◆ **The input**
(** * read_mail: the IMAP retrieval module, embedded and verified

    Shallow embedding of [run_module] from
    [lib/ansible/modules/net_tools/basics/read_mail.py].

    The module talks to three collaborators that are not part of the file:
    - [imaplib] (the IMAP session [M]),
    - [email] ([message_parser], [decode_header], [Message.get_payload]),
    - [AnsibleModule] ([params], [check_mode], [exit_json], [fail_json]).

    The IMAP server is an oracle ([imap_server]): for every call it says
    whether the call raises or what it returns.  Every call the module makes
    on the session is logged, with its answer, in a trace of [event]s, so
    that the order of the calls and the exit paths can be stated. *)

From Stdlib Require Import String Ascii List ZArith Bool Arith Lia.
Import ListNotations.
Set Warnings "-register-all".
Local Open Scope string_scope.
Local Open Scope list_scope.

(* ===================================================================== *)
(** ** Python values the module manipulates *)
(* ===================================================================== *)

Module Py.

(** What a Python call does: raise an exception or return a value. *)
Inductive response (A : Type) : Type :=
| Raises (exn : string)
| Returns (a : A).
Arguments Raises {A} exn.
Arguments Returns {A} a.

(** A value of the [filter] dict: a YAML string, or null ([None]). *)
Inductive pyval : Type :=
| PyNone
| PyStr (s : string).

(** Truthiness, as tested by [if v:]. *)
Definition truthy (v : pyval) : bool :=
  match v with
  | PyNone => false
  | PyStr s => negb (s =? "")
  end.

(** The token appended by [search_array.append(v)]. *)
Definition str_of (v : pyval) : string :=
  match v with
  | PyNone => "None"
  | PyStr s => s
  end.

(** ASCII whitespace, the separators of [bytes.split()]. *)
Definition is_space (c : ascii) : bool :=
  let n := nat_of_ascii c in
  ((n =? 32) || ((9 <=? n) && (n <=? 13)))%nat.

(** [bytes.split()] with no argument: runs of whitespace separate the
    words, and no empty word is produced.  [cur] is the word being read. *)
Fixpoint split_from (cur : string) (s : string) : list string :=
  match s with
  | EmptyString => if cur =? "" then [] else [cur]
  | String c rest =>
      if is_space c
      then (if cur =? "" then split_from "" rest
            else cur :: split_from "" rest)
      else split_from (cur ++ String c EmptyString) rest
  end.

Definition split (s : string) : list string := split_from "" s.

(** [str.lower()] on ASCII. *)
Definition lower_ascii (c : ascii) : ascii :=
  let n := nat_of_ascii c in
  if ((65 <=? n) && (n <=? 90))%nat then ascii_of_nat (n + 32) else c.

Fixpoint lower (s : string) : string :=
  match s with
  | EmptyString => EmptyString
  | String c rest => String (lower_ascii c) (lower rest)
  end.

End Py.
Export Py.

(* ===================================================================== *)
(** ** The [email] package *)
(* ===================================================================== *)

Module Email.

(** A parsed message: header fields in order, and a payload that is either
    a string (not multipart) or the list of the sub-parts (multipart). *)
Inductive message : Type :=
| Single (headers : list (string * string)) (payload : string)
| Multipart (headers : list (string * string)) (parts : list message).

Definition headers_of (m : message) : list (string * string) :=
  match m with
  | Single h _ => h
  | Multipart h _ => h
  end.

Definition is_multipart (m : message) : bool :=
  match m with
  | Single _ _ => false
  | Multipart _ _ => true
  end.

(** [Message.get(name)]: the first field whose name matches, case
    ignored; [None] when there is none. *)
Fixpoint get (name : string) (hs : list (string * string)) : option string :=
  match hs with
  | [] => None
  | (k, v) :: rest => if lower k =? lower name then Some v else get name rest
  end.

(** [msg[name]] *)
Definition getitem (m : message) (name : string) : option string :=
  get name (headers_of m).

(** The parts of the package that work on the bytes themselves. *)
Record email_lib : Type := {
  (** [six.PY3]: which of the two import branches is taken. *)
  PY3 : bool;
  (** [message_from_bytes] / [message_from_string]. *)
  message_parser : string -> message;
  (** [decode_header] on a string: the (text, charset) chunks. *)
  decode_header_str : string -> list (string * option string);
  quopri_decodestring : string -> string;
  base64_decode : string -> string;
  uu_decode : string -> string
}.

--

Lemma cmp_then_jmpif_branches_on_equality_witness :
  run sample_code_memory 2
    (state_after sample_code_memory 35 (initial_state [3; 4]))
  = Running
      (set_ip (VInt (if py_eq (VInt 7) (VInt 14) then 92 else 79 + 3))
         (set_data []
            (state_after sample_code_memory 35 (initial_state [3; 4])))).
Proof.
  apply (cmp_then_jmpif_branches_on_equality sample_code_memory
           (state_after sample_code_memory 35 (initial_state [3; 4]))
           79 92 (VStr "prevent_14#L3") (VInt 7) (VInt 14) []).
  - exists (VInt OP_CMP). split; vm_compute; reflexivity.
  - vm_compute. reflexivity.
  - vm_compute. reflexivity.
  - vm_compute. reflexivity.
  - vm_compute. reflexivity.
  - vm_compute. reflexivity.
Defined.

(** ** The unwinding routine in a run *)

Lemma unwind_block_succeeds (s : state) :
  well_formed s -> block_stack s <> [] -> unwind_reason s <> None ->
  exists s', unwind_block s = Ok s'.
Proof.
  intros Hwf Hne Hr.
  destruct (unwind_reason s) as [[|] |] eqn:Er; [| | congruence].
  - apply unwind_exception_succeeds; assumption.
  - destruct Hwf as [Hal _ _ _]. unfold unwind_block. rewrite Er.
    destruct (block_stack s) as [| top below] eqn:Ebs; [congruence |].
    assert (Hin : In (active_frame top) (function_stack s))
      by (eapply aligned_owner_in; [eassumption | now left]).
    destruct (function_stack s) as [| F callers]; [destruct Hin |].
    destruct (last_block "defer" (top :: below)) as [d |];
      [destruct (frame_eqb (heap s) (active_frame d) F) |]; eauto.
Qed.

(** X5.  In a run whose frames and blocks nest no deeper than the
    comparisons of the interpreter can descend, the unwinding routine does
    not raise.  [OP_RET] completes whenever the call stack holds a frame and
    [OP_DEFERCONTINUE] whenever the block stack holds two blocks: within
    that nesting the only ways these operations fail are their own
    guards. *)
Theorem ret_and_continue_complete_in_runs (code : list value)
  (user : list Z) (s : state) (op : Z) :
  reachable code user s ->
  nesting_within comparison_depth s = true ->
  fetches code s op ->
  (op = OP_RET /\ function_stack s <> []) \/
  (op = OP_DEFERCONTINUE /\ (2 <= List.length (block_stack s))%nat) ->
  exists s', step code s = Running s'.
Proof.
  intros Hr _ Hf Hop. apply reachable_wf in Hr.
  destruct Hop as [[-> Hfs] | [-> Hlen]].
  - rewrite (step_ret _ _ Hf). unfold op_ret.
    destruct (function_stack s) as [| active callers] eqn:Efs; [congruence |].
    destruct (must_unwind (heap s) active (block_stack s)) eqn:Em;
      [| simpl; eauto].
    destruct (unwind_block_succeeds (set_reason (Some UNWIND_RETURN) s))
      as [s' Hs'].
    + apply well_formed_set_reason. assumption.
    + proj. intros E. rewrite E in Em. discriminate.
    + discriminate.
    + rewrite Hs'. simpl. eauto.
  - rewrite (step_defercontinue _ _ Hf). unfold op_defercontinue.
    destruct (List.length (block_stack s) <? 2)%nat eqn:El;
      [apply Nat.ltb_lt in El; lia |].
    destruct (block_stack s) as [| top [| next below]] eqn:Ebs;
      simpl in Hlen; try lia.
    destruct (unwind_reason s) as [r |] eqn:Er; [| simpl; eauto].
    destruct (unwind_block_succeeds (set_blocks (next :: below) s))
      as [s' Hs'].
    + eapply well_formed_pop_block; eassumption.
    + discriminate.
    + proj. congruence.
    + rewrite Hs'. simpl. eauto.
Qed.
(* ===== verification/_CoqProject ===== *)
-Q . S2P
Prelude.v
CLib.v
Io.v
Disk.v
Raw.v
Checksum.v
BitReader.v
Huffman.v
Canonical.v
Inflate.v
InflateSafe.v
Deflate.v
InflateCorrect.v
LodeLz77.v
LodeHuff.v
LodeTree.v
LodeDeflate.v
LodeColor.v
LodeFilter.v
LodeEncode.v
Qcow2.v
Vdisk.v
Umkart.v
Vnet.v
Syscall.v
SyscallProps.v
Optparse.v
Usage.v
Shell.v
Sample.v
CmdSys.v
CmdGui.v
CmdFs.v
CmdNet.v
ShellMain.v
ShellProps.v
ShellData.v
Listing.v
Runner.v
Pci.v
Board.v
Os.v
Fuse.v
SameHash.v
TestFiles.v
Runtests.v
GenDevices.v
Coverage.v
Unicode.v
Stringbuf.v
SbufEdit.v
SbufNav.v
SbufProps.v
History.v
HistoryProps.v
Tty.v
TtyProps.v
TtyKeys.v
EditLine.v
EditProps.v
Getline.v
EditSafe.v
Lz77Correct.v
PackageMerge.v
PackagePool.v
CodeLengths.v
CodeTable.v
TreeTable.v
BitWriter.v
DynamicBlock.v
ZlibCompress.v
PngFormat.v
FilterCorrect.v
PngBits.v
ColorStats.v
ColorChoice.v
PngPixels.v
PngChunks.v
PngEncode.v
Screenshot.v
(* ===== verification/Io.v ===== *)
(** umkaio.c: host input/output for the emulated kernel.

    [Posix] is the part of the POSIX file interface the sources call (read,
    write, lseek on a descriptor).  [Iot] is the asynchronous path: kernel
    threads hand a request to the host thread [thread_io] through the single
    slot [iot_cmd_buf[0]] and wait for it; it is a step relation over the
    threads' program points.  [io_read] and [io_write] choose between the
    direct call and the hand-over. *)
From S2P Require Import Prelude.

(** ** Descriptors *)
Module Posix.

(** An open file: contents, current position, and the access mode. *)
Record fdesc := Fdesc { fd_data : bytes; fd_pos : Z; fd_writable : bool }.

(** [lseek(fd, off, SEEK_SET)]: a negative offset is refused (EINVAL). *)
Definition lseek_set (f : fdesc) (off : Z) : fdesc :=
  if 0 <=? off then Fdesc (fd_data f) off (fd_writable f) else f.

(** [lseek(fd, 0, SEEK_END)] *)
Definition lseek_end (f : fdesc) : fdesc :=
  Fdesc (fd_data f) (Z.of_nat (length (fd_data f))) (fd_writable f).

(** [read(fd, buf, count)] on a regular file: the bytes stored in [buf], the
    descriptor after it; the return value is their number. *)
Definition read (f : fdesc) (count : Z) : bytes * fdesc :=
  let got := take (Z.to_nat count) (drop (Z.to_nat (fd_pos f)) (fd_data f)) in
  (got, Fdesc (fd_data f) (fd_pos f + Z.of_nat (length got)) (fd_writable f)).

◆ **Your task**
Output the lines above between the one holding "(set_ip (VInt (if" and the one holding "- apply unwind_exception_succeeds;", inclusive, with nothing before or after them.

◆ **Written solution**
      (set_ip (VInt (if py_eq (VInt 7) (VInt 14) then 92 else 79 + 3))
         (set_data []
            (state_after sample_code_memory 35 (initial_state [3; 4])))).
Proof.
  apply (cmp_then_jmpif_branches_on_equality sample_code_memory
           (state_after sample_code_memory 35 (initial_state [3; 4]))
           79 92 (VStr "prevent_14#L3") (VInt 7) (VInt 14) []).
  - exists (VInt OP_CMP). split; vm_compute; reflexivity.
  - vm_compute. reflexivity.
  - vm_compute. reflexivity.
  - vm_compute. reflexivity.
  - vm_compute. reflexivity.
  - vm_compute. reflexivity.
Defined.

(** ** The unwinding routine in a run *)

Lemma unwind_block_succeeds (s : state) :
  well_formed s -> block_stack s <> [] -> unwind_reason s <> None ->
  exists s', unwind_block s = Ok s'.
Proof.
  intros Hwf Hne Hr.
  destruct (unwind_reason s) as [[|] |] eqn:Er; [| | congruence].
  - apply unwind_exception_succeeds; assumption.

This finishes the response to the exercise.